:: DATA IN THIS EXERCISE

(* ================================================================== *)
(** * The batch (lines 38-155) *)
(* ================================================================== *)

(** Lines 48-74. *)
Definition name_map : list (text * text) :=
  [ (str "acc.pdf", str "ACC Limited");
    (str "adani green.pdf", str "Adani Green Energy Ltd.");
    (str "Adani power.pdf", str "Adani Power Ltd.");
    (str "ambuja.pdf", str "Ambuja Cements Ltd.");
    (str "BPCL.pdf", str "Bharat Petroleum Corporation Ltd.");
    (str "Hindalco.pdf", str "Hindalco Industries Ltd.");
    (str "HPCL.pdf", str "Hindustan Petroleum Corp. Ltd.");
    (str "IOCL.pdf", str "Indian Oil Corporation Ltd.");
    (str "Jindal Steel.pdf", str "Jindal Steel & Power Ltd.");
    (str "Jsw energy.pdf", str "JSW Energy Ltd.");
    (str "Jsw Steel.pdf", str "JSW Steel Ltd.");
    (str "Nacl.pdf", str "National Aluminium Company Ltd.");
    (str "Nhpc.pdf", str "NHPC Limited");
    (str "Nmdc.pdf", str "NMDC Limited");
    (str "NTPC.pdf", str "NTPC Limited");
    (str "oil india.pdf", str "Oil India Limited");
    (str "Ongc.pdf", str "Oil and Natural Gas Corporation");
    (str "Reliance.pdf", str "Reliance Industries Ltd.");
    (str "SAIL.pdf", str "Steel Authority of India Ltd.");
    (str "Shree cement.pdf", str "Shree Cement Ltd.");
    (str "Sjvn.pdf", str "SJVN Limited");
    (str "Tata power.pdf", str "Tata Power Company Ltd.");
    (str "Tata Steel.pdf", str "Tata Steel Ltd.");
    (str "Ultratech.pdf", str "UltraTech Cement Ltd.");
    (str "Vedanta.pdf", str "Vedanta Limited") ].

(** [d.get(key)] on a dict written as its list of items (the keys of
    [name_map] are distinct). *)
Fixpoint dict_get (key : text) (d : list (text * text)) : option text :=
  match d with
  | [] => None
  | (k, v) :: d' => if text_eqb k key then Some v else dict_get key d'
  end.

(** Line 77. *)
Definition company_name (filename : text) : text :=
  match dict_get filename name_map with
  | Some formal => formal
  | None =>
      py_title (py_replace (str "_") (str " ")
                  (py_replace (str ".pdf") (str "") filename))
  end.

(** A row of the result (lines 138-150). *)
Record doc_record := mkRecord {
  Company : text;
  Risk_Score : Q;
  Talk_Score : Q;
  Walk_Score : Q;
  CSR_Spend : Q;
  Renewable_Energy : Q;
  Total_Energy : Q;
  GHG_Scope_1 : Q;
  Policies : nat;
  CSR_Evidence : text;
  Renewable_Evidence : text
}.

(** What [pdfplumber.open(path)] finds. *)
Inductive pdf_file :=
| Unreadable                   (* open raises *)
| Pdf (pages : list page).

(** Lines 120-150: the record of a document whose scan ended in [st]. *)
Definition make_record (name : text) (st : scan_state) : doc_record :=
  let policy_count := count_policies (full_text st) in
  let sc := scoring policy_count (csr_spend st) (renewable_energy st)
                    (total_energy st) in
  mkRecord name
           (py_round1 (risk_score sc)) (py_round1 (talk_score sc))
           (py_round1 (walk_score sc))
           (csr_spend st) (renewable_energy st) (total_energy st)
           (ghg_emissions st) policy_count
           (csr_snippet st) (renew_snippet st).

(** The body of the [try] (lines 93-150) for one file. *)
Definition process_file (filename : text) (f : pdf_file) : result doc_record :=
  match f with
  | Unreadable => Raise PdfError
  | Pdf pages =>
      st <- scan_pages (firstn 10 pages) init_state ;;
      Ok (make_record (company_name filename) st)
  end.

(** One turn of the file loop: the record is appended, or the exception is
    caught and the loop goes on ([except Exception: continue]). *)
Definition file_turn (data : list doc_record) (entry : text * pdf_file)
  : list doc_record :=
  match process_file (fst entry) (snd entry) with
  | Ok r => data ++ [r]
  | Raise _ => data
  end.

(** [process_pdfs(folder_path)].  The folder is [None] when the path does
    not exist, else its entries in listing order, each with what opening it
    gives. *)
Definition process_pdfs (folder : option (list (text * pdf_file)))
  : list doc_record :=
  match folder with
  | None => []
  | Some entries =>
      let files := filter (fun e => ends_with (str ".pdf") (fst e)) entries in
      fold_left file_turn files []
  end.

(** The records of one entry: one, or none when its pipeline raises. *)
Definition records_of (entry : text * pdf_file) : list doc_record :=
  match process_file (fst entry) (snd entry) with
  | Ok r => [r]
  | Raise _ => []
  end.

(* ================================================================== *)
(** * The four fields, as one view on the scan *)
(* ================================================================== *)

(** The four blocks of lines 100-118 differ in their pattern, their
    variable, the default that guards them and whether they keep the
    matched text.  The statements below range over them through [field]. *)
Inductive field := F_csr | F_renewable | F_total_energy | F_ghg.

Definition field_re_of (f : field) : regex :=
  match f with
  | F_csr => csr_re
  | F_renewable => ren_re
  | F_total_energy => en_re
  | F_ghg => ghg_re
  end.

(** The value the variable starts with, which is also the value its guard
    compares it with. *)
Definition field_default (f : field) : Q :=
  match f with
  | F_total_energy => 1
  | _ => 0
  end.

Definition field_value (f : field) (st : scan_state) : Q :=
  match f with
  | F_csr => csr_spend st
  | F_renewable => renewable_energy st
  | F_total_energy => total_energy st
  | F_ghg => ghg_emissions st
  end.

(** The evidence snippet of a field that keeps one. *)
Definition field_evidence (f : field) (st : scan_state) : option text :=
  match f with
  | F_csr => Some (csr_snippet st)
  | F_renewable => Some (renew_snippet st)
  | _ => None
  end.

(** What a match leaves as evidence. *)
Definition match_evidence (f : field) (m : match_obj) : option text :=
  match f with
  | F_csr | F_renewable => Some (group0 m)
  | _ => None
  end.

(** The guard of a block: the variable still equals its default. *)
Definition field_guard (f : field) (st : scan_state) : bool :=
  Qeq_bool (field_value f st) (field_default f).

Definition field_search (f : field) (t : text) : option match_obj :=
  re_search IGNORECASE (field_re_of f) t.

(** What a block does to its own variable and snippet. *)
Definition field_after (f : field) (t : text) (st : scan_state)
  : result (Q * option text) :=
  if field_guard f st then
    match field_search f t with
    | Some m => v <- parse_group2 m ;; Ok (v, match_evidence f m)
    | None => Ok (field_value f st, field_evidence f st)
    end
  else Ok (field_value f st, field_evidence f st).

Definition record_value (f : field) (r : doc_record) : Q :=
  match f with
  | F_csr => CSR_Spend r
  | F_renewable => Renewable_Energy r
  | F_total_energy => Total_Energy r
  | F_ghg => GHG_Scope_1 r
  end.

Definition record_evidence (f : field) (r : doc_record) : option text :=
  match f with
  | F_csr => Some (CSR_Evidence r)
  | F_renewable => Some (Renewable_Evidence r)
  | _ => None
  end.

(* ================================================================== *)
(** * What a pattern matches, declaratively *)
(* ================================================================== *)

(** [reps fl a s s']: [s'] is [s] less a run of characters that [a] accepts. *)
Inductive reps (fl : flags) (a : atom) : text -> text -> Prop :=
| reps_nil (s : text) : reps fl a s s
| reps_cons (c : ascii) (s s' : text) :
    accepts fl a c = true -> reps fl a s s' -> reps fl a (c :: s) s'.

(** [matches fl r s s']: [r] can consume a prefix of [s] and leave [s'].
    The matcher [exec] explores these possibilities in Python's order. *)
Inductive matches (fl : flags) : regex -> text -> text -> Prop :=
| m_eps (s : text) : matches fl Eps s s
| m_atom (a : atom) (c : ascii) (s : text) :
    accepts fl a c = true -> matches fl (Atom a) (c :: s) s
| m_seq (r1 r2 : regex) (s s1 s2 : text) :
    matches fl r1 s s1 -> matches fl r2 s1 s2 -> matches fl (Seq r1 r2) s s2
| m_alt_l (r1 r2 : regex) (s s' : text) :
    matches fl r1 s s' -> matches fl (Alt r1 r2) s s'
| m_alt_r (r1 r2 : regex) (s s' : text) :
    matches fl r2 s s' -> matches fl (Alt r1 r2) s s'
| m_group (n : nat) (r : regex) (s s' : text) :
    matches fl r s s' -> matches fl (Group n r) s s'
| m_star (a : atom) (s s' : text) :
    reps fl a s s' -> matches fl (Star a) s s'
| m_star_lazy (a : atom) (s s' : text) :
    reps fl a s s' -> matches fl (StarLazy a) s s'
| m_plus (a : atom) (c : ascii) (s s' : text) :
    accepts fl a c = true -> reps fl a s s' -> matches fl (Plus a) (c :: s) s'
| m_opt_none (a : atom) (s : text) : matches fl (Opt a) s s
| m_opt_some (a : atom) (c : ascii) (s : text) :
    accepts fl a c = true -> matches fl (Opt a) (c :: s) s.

::::

HOW TO COMPLETE THIS TASK – Where a line of the data contains "does", copy that line.

OUTPUT OF THE TASK –
(** [process_pdfs(folder_path)].  The folder is [None] when the path does
(** What a block does to its own variable and snippet. *)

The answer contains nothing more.